• [What you should do] There is one span to output from the data below: the lines starting at the line with "to the endpoint so far (oldest first). *)" and ending at the line with "A := λ w, (x, w).". Output it exactly, ends included, nothing more.

Source records:
(** The block of [render_frame] that computes [moved] from the visible
    rows [df_bar] and the previous frame. *)
Definition detect_moved (df_bar : DataFrame) (df_prev : option DataFrame)
    (alpha : Z) : option (gset string) :=
  match df_prev with
  | Some prev =>
      if empty prev then Some ∅
      else moved_loop (prev_rank_of prev) alpha ∅ df_bar
  | None => Some ∅
  end.

(** [df_bar = df_year.sort_values("life", ascending=False).head(top_n)] *)
Definition df_bar_of (s : Sorter) (df_year : DataFrame) (top_n : nat)
  : DataFrame :=
  take top_n (sort_values s df_year).

(** ** The cache and the fetcher *)

Definition some_country_codes : list string :=
  ["AFG"; "AGO"; "ALB"; "ARE"; "ARG"; "ARM"; "ATG"; "AUS"; "AUT"; "AZE";
   "BDI"; "BEL"; "BEN"; "BFA"; "BGD"; "BGR"; "BHR"; "BHS"; "BIH"; "BLR";
   "BLZ"; "BOL"; "BRA"; "BRB"; "BRN"; "BTN"; "BWA"; "CAF"; "CAN"; "CHE";
   "CHL"; "CHN"; "CIV"; "CMR"; "COD"; "COG"; "COL"; "COM"; "CPV"; "CRI";
   "CUB"; "CYP"; "CZE"; "DEU"; "DJI"; "DNK"; "DOM"; "DZA"; "ECU"; "EGY";
   "ERI"; "ESP"; "EST"; "ETH"; "FIN"; "FJI"; "FRA"; "FSM"; "GAB"; "GBR";
   "GEO"; "GHA"; "GIN"; "GMB"; "GNB"; "GNQ"; "GRC"; "GRD"; "GTM"; "GUY";
   "HND"; "HRV"; "HTI"; "HUN"; "IDN"; "IND"; "IRL"; "IRN"; "IRQ"; "ISL";
   "ISR"; "ITA"; "JAM"; "JOR"; "JPN"; "KAZ"; "KEN"; "KGZ"; "KHM"; "KIR";
   "KOR"; "KWT"; "LAO"; "LBN"; "LBR"; "LBY"; "LCA"; "LKA"; "LSO"; "LTU";
   "LUX"; "LVA"; "MAR"; "MDA"; "MDG"; "MDV"; "MEX"; "MKD"; "MLI"; "MLT";
   "MMR"; "MNE"; "MNG"; "MOZ"; "MRT"; "MUS"; "MWI"; "MYS"; "NAM"; "NER";
   "NGA"; "NIC"; "NLD"; "NOR"; "NPL"; "NZL"; "OMN"; "PAK"; "PAN"; "PER";
   "PHL"; "PNG"; "POL"; "PRI"; "PRK"; "PRT"; "PRY"; "PSE"; "QAT"; "ROU";
   "RUS"; "RWA"; "SAU"; "SDN"; "SEN"; "SGP"; "SLB"; "SLE"; "SLV"; "SOM";
   "SRB"; "SSD"; "STP"; "SUR"; "SVK"; "SVN"; "SWE"; "SWZ"; "SYC"; "SYR";
   "TCD"; "TGO"; "THA"; "TJK"; "TKM"; "TLS"; "TON"; "TTO"; "TUN"; "TUR";
   "TZA"; "UGA"; "UKR"; "URY"; "USA"; "UZB"; "VCT"; "VEN"; "VNM"; "VUT";
   "WSM"; "YEM"; "ZAF"; "ZMB"; "ZWE"]%string.

(** One record of the [value] array of a response. *)
Record ApiValue := mkApiValue {
  Dim1 : option string;
  NumericValue : option Q
}.

(** What [requests.get(...).json()] gives: [None] when it raises,
    otherwise [js.get("value", [])]. *)
Definition Response := option (list ApiValue).

(** The files [life_<year>.csv] under [CACHE_DIR], and the requests sent
    to the endpoint so far (oldest first). *)
Record World := mkWorld {
  cache : gmap Z DataFrame;
  requests : list (string * Z)
}.

(** Computations that read and change the world. *)
Definition M (A : Type) : Type := World → A * World.

Definition ret {A} (x : A) : M A := λ w, (x, w).
Definition bind {A B} (m : M A) (f : A → M B) : M B :=
  λ w, let '(x, w') := m w in f x w'.

Notation "x ←ᴹ m ;; k" := (bind m (λ x, k))
  (at level 100, m at next level, right associativity).

Fixpoint mapM {A B} (f : A → M B) (l : list A) : M (list B) :=
  match l with
  | [] => ret []
  | x :: l' => y ←ᴹ f x;; ys ←ᴹ mapM f l';; ret (y :: ys)
  end.

Section Fetch.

• [Problem solution]
    to the endpoint so far (oldest first). *)
Record World := mkWorld {
  cache : gmap Z DataFrame;
  requests : list (string * Z)
}.

(** Computations that read and change the world. *)
Definition M (A : Type) : Type := World → A * World.

Definition ret {A} (x : A) : M A := λ w, (x, w).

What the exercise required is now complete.